Indian politician (1922–2003)

Brington Buhai Lyngdoh or B. B. Lyngdoh (2 February 1922 - 27 October 2003) was an Indian politician from Meghalaya. He was a prominent leader in the movement for a separate state for the tribal people of the hills of the Assam. He was the third Chief Minister of Meghalaya, and served four incomplete terms between 1979 and 2000. He is often referred to as the 'Father of Coalition Politics' in the state.

== Early life ==
On 2 February 1922, Brington was born to Ajra Singh and Nerimai Lyngdoh in Laitlyngkot village. He started schooling at Ramakrishna Mission School in Shillong and Cherrapunjee. He attended high school at Government Boys High School. In 1939 he appeared in and secured the first position at the All Khasi and Jaintia Hills M.E. Scholarship Examination. In 1944, he completed his matriculation, after which he joined Guwahati's Cotton College where he completed his Intermediate in Science and attained a Letter Mark in several subjects.

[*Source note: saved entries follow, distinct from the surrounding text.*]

(** The first entry whose tag is named DateTime (the loop of lines 44-50
    stops there). *)
Fixpoint first_DateTime (info : list (Z * string)) : option string :=
  match info with
  | [] => None
  | (tag, value) :: rest =>
      match TAGS tag with
      | Some name => if String.eqb name "DateTime" then Some value
                     else first_DateTime rest
      | None => first_DateTime rest
      end
  end.

(** The classifier's fallback result (lines 196, 208, 210). *)
Definition fallback : ClassificationResult :=
  mkResult (Some "Unidentified") (Some 0%float).

(** The normalisation of one item (lines 191-196 and 203-208). *)
Definition normalize (item : pyval) : ClassificationResult :=
  match item with
  | VList (d :: _) => d
  | VDict d => d
  | _ => fallback
  end.

(** The locals [label] (line 214) and [score] (line 215) of
    [_record_from_path_and_result]: an absent or empty label is
    Unidentified, an absent score is 0.0. *)
Definition result_label (result : ClassificationResult) : string :=
  match label result with
  | Some l => if String.eqb l EmptyString then "Unidentified" else l
  | None => "Unidentified"
  end.

Definition result_score (result : ClassificationResult) : float :=
  default 0%float (score result).

(** The first comma-separated segment of the label, trimmed (line 216). *)
Definition first_segment (result : ClassificationResult) : string :=
  Py.strip (hd EmptyString (Py.split "," (result_label result))).

(** The local [animal_name] after line 218. *)
Definition animal_name (result : ClassificationResult) (conf_threshold : float)
  : string :=
  if PrimFloat.ltb (result_score result) conf_threshold then "Unidentified"
  else first_segment result.

(** The projection of lines 300-307. *)
Definition export_row (r : Rec) : ExportRow :=
  mkRow (Animal_Folder r) (Block r) (Camera_ID r) (Some (Animal_Name r))
        (Date r) (Time r).

(** ** The state-and-exception monad

    A computation takes the state and gives the state it leaves with either
    a value or the exception it raised: what was assigned before a [raise]
    stays assigned. *)

Definition M (A : Type) : Type := State -> State * outcome A.

Definition ret {A} (a : A) : M A := fun st => (st, Ok a).

Definition raise {A} (e : exn) : M A := fun st => (st, Raise e).

Definition bind {A B} (m : M A) (f : A -> M B) : M B :=
  fun st =>
    match m st with
    | (st', Ok a) => f a st'
    | (st', Raise e) => (st', Raise e)
    end.

(** [try: m  except Exception as e: h e]. *)
Definition try_except {A} (m : M A) (h : exn -> M A) : M A :=
  fun st =>
    match m st with
    | (st', Ok a) => (st', Ok a)
    | (st', Raise e) => h e st'
    end.

Notation "'let*' x ':=' m 'in' k" := (bind m (fun x => k))
  (at level 10, x name, m at level 100, k at level 200).
Notation "'do*' m 'in' k" := (bind m (fun _ => k))
  (at level 10, m at level 100, k at level 200).

Definition lift {A} (o : outcome A) : M A := fun st => (st, o).

Definition get_self : M Processor := fun st => (st, Ok (self st)).

Definition get_disk : M Disk := fun st => (st, Ok (disk st)).

Definition modify_self (f : Processor -> Processor) : M unit :=
  fun st => (mkState (f (self st)) (disk st) (events st) (polls st) (saves st), Ok tt).

Definition set_disk (d : Disk) : M unit :=
  fun st => (mkState (self st) d (events st) (polls st) (saves st), Ok tt).

Definition emit (e : Event) : M unit :=
  fun st => (mkState (self st) (disk st) (events st ++ [e]) (polls st) (saves st), Ok tt).

(** [out = []; for x in l: out.append(f x)]. *)
Fixpoint collect {A B} (f : A -> M B) (l : list A) : M (list B) :=
  match l with
  | [] => ret []
  | x :: rest => let* y := f x in let* ys := collect f rest in ret (y :: ys)
  end.

(** ** Field updates of the processor *)

Definition with_classifier (b : bool) (p : Processor) : Processor :=
  mkProcessor b (stop_flag p) (records p) (processed_paths p)
              (root_folder p) (batch_size p) (conf_threshold p).

Definition with_stop_flag (b : bool) (p : Processor) : Processor :=
  mkProcessor (classifier p) b (records p) (processed_paths p)
              (root_folder p) (batch_size p) (conf_threshold p).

He then attended the Scottish Church College in Calcutta where he took Economics and Mathematics. He later switched to the Arts stream because of his interest in public service. Unfortunately, due to the prevailing Hindu-Muslim riots there at that time, he was forced to return and complete his studies at St. Edmund's College in 1948. He returned to Calcutta University and completed his LLB in 1951.

== Career ==
He began teaching at Mawkhar Christian High School for a year before joining the Shillong Bar in 1952. He was soon elected General Secretary of the newly formed Hills Tribal Union in 1954 (later called the All Party Hills Leaders Conference) in Tura, led by Captain Williamson A. Sangma, whose main agenda was the attainment of a separate State for the six Assam Hills Autonomous districts.

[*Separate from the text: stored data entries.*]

Lemma mkdir_failure_writes_nothing_witness :
  save_markdown (MdStr "text") "ro/notes/out.md" false Harsh.fresh
  = (Raise (ExternalError "Read-only file system: 'ro/notes'"),
     Harsh.at_ ∅ [EvMkdir "ro/notes" true true]).
Proof.
  exact (mkdir_failure_writes_nothing (MdStr "text") "ro/notes/out.md" false Harsh.fresh
           _ ∅ eq_refl).
Defined.

Lemma chunks_contain_headers_witness :
  let l := [ {| pd_metadata := Some {[ "page" := SInt 1 ]};
                pd_text := Some (SStr "Page 1 content") |};
             {| pd_metadata := Some {[ "page" := SInt 2 ]};
                pd_text := Some (SStr "Page 2 content") |} ] in
  contains "# Page 2" (fold_left add_page l "") = true /\
  contains "Page 2 content" (fold_left add_page l "") = true.
Proof.
  intros l.
  exact (chunks_contain_headers l
           {| pd_metadata := Some {[ "page" := SInt 2 ]};
              pd_text := Some (SStr "Page 2 content") |} (fold_left add_page l "")
           (list_elem_of_further _ _ _ (list_elem_of_here _ _)) eq_refl).
Defined.

Lemma headers_distinguish_pages_witness :
  "# Page " +:+ py_str (page_number {| pd_metadata := Some {[ "page" := SInt 1 ]};
                                       pd_text := None |})
  <> "# Page " +:+ py_str (page_number {| pd_metadata := Some {[ "page" := SInt 12 ]};
                                          pd_text := None |}).
Proof.
  apply (headers_distinguish_pages _ _ {[ "page" := SInt 1 ]} {[ "page" := SInt 12 ]} 1 12);
    try reflexivity. discriminate.
Defined.

Lemma chunks_text_shape_witness :
  let text := "# Page unknown" +:+ nl +:+ nl +:+ "body" +:+ nl +:+ nl in
  String.prefix "# Page " text = true /\ exists t, text = t +:+ nl +:+ nl.
Proof.
  intros text.
  exact (chunks_text_shape [ {| pd_metadata := None; pd_text := Some (SStr "body") |} ] text
           ltac:(discriminate) eq_refl).
Defined.

Section Flow.
Context `{X : Externals}.

(** The whole successful run: when the document opens, the library returns,
    and the directory and the file can be written, [main] makes exactly these
    calls in this order, leaves the joined output in the file system's hands
    and exits with 0. *)
Theorem main_success a (w : world) doc fs0 ps md fs1 text fs2 fs3 :
  fitz_open (arg_input a) (w_fs w) = (inr doc, fs0) ->
  select_pages (arg_pages a) (Z.of_nat (doc_len doc)) = Ok ps ->
  to_markdown doc ps (arg_write_images a) (arg_image_path a) (arg_dpi a)
    (arg_image_format a) (arg_page_chunks a) fs0 = (inr md, fs1) ->
  joined md (arg_page_chunks a) = MdStr text ->
  path_mkdir (path_parent (arg_output a)) true true fs1 = (inr tt, fs2) ->
  path_write_text (arg_output a) text "utf-8" fs2 = (inr tt, fs3) ->
  main a w
  = (0, {| w_fs := fs3;
           w_trace := w_trace w ++
             [EvOpen (arg_input a);
              EvToMarkdown ps (arg_write_images a) (arg_image_path a) (arg_dpi a)
                (arg_image_format a) (arg_page_chunks a);
              EvMkdir (path_parent (arg_output a)) true true;
              EvWriteText (arg_output a) text "utf-8";
              EvStdout ("Successfully processed '" +:+ arg_input a +:+ "'.");
              EvStdout ("Output saved to '" +:+ arg_output a +:+ "'.")] |}).
Proof.
  intros Hopen Hsel Hlib Hjoin Hmk Hwr.
  pose proof (main_cases a w) as Hmain.
  rewrite (parse_opened _ _ _ _ _ _ _ _ _ _ Hopen) in Hmain. cbn zeta in Hmain.
  rewrite Hsel in Hmain. unfold call at 1 in Hmain. cbn [w_fs w_trace] in Hmain.
  rewrite Hlib in Hmain.
  unfold save_markdown, bind, call at 1 in Hmain. cbn [w_fs w_trace] in Hmain.
  rewrite Hmk, Hjoin in Hmain. cbn [write_text] in Hmain.
  unfold call in Hmain. cbn [w_fs w_trace] in Hmain. rewrite Hwr in Hmain.
  rewrite Hmain. unfold log. cbn [w_fs w_trace]. f_equal. f_equal.
  now rewrite <- !app_assoc.
Qed.
(** C6 does not hold as stated: given the null pointer, which differs
  from the pointer the object holds, [setCollisionGeometry] replaces the
  pointer and recomputes neither bound: the cached box is the one of the
  geometry it held and no [computeLocalAABB] is logged. *)
Lemma C6_counterexample :
let o := set_aabb (mkAABB (Sample.vec 4 (-1) (-1)) (Sample.vec 6 1 1)) Sample.shifted in
exists o' w',
  setCollisionGeometry Sample.isIdentity None true o Sample.world = Ok (o', w') /\
  None <> cgeom o /\
  cgeom o' = None /\
  getAABB o' = getAABB o /\
  computeLocalAABB_calls w' = computeLocalAABB_calls Sample.world /\
  computeAABB Sample.isIdentity o' w' = Fault.
Proof.
cbv zeta.
exists (set_cgeom None
          (set_aabb (mkAABB (Sample.vec 4 (-1) (-1)) (Sample.vec 6 1 1))
                    Sample.shifted)), Sample.world.
repeat split; try reflexivity. discriminate.
Qed.

(** [setCollisionGeometry] with a new geometry and the flag set: the cube at
  address 1 gets its local bound, one call is logged and the object's box
  is the cube's moved by (5, 0, 0). *)
Example setCollisionGeometry_new_geometry :
setCollisionGeometry Sample.isIdentity (Some 1%positive) true
  Sample.shifted Sample.world =
Ok (mk (Some 1%positive) (t Sample.shifted)
       (mkAABB (Sample.vec 4 (-1) (-1)) (Sample.vec 6 1 1)) None,
    mkWorld (<[1%positive := Sample.cube_ready]> (heap Sample.world))
            [1%positive]).
Proof. vm_compute. reflexivity. Qed.
End ObjectExamples.

(** ** The distance front end *)


Section DistanceProperties.
Variables DistanceRequest DistanceResult Memory : Type.
Variable updateGuess : DistanceRequest -> DistanceResult -> DistanceRequest.
Variable distance_objects_const :
  pointer -> pointer -> DistanceRequest -> DistanceResult ->
  M Memory (FCL_REAL * DistanceResult).
Variable distance_geometries_const :
  pointer -> Transform3f.t -> pointer -> Transform3f.t ->
  DistanceRequest -> DistanceResult ->
  M Memory (FCL_REAL * DistanceResult).
Variable ComputeDistance : Type.
Variable call_const :
  ComputeDistance -> Transform3f.t -> Transform3f.t ->
  DistanceRequest -> DistanceResult ->
  M Memory (FCL_REAL * DistanceResult).

Lemma bind_agrees (const : M Memory (FCL_REAL * DistanceResult))
    (request : DistanceRequest) (m : Memory) :
  agrees_and_updates_guess updateGuess request
    ((r <- const ;;
      let res := fst r in
      let result := snd r in
      let request := updateGuess request result in
      ret (res, request, result)) m)
    (const m).
Proof.
  unfold bind, agrees_and_updates_guess.
  destruct (const m) as [[[res result] m']|]; simpl; auto.
Qed.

In 1962, B.B. Lyngdoh won his first election and a seat from the Nongpoh constituency of the Assam Assembly. In 1970, he joined the Meghalaya Autonomous State Cabinet as Finance Minister, a position he continued in till after Meghalaya attained full statehood in 1972. With the dissolution of the All Party Hills Leaders Conference in 1976, he contested again in 1978 from Langkyrdem Assembly constituency constituency and won.

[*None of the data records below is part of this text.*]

(** ** lab03.py: transmitters with random backoff *)

Lemma lab03_run_loop_spec (draws : nat -> float) :
  (forall k, PrimFloat.ltb (1 + uniform 0 1 (draws k)) 0 = false) ->
  forall (fuel : nat) (now : float) (k : nat) (self : Lab03.MyNode.t),
    let pdu := Lab03.mkPDU 20 ("MyData_from_Node_" +:+ pretty (Lab03.MyNode.id self))
                           (Lab03.MyNode.id self) in
    exists (self' : Lab03.MyNode.t) (trace : list (float * Lab03.Event))
           (done : bool) (m : nat),
      Lab03.MyNode.run_loop fuel now draws k self = Some (self', trace, done)
      /\ m <= fuel
      /\ Lab03.MyNode.id self' = Lab03.MyNode.id self
      /\ Lab03.MyNode.seq_num self' = Lab03.MyNode.seq_num self + m
      /\ Lab03.sends trace
         = map (fun t => (t, pdu)) (Lab03.MyNode.wake_times now draws k m)
      /\ forallb (fun t => PrimFloat.ltb t Lab03.UNTIL)
                 (Lab03.MyNode.wake_times now draws k m) = true
      /\ (done = true ->
            forallb (fun t => PrimFloat.ltb t Lab03.UNTIL)
                    (Lab03.MyNode.wake_times now draws k (S m)) = false)
      /\ (done = false -> m = fuel).
Proof.
  intros Hdraws. induction fuel as [|fuel IH]; intros now k self pdu.
  - exists self, [], false, 0. cbn. split_and!; try done; lia.
  - cbn [Lab03.MyNode.run_loop]. cbv zeta. rewrite (Hdraws k).
    set (wake := (now + (1 + uniform 0 1 (draws k)))%float).
    destruct (PrimFloat.ltb wake Lab03.UNTIL) eqn:Hlt.
    + unfold Lab03.MyNode.transmit.
      destruct (IH wake (S k)
                  (Lab03.MyNode.mk (Lab03.MyNode.id self) (Lab03.MyNode.pos self)
                     (Lab03.MyNode.tx_range self) (Lab03.MyNode.seq_num self + 1)))
        as (self' & trace & done & m & Hrun & Hm & Hid & Hseq & Hs & Hall & Hdone & Hfuel).
      cbn [Lab03.MyNode.id Lab03.MyNode.seq_num] in *.
      rewrite Hrun. cbn [mbind option_bind].
      exists self', ((wake, Lab03.SendPdu pdu) :: (wake, Lab03.LogSent (Lab03.MyNode.id self)
                                                      (Lab03.data pdu)) :: trace),
             done, (S m).
      split; [reflexivity|]. split_and!.
      * lia.
      * exact Hid.
      * rewrite Hseq. lia.
      * cbn [Lab03.MyNode.wake_times map]. fold wake.
        change (Lab03.sends ((wake, Lab03.SendPdu pdu) :: ?l))
          with ((wake, pdu) :: Lab03.sends l).
        change (Lab03.sends ((wake, Lab03.LogSent ?a ?b) :: ?l)) with (Lab03.sends l).
        by rewrite Hs.
      * cbn [Lab03.MyNode.wake_times forallb]. fold wake. by rewrite Hlt, Hall.
      * intros Hd. specialize (Hdone Hd).
        change (Lab03.MyNode.wake_times now draws k (S (S m)))
          with (wake :: Lab03.MyNode.wake_times wake draws (S k) (S m)).
        cbn [forallb]. by rewrite Hlt, Hdone.
      * intros Hd. by rewrite (Hfuel Hd).
    + exists self, [], true, 0. split; [reflexivity|]. split_and!; try done; try lia.
      intros _. cbn [Lab03.MyNode.wake_times forallb]. fold wake. by rewrite Hlt.
Qed.
(** C4 as stated fails on a payload line that names a class: it is
    stored between colour tags, not as received. *)
Lemma append_verbatim_fails :
  let w := Ui6Server.acceptConnections 0%Z 1 Ui6Server.initial in
  let w' := Ui6Server.handleMessage doubling 1000000000%Z "INFO: boot" w in
  "INFO: boot"%string <> Ui6Server.heartbeat
  /\ stored (Ui6Server.mem w) (Ui6Server.logManager w) = []
  /\ stored (Ui6Server.mem w') (Ui6Server.logManager w')
     = ["[green]INFO: boot[white]"%string]
  /\ ~ (stored (Ui6Server.mem w') (Ui6Server.logManager w')
        = stored (Ui6Server.mem w) (Ui6Server.logManager w)
          ++ ["INFO: boot"%string]).
Proof.
  intros w w'. split; [discriminate|]. split; [reflexivity|].
  split; [reflexivity|]. intros H. vm_compute in H. discriminate H.
Qed.

(* ------------------------------------------------------------------ *)
(** *** Accepting a connection *)

(** The accept loop of Ui6/Server closes the connection it replaces, once,
    before it installs the new one, marks it alive and stamps it. *)
Lemma Ui6Server_accept_spec (now : Time) (c : Ui6Server.Conn)
    (w : Ui6Server.World) :
  let w' := Ui6Server.acceptConnections now c w in
  Ui6Server.connState w' = Ui6Server.MkConnectionState (Some c) true now
  /\ Ui6Server.closed w'
     = Ui6Server.closed w
       ++ match Ui6Server.conn (Ui6Server.connState w) with
          | Some old => [old]
          | None => []
          end.
Proof.
  unfold Ui6Server.acceptConnections; cbn.
  destruct (Ui6Server.conn (Ui6Server.connState w));
    now rewrite ?app_nil_r.
Qed.

(** So does the accept goroutine of Ui3/Server; the second program of the
    Ui6/Server file and the two other unnamed collectors repeat its
    statements. *)
Lemma Ui3Server_accept_spec (now : Time) (c : Ui3Server.Conn)
    (w : Ui3Server.World) :
  let w' := Ui3Server.accept now c w in
  Ui3Server.clientConn w' = Some c
  /\ Ui3Server.clientAlive w' = true
  /\ Ui3Server.lastHeartbeat w' = now
  /\ Ui3Server.closed w'
     = Ui3Server.closed w
       ++ match Ui3Server.clientConn w with
          | Some old => [old]
          | None => []
          end.
Proof.
  unfold Ui3Server.accept; cbn.
  destruct (Ui3Server.clientConn w); now rewrite ?app_nil_r.
Qed.

(** The accept goroutine of the collector with four log views closes,
    installs and stamps alike, and leaves [clientAlive] as it finds it. *)
Lemma FourViewServer_accept_spec (now : Time) (c : FourViewServer.Conn)
    (w : FourViewServer.Shared) :
  let w' := FourViewServer.accept now c w in
  FourViewServer.clientConn w' = Some c
  /\ FourViewServer.clientAlive w' = FourViewServer.clientAlive w
  /\ FourViewServer.lastHeartbeat w' = now
  /\ FourViewServer.closed w'
     = FourViewServer.closed w
       ++ match FourViewServer.clientConn w with
          | Some old => [old]
          | None => []
          end.
Proof.
  unfold FourViewServer.accept; cbn.
  destruct (FourViewServer.clientConn w); now rewrite ?app_nil_r.
Qed.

In May 1979 Lyngdoh was chosen as the chief minister to lead India's first coalition government. In 1980, he attended the Commonwealth Conference at Lusaka, Zambia as Chief Minister.

In March 1983, Lyngdoh entered another coalition government with the HSPDP and became Chief Minister again. In less than a month, the Indian National Congress sponsored a no-confidence vote against the Meghalaya United Parliamentary Party government and Lyngdoh lost the vote by 31 votes to 27. He soon tendered his resignation to the state governor Prakash Mehrotra.

In 1988, he initiated the All Parties Coalition Government with P.A. Sangma as Chief Minister while he served as chairman, State Planning Board. In 1990, he became the Chief Minister for the third time where he successfully introduced the M.L.A. Scheme to the country.

In 1992, B.B. Lyngdoh formed the Meghalaya Federation. In 1993, he contested in and successively won the Meghalaya Assembly elections for the seventh time and was elected Leader of The Opposition.

In 1998, he was re-elected to the Sixth Legislative Assembly. Part of the United Democratic Party (UDP), which had won 20 seats, chose Lyngdoh to the chief minister for the fourth time. UDP was in coalition with the Indian National Congress and had decided that the term would be split equally between the parties. However, this agreement was short-lived.

== Death and legacy ==
Lyngdoh died at the Shillong Civil Hospital on 27 October 2003 at the age of 81. He was previously hospitalised for a chest infection and pneumonia. He was survived by a son and daughter.

In 2022 the BB Lyngdoh Birth Centenary Celebration Committee organised meetings to commemorate the centenary of his birth.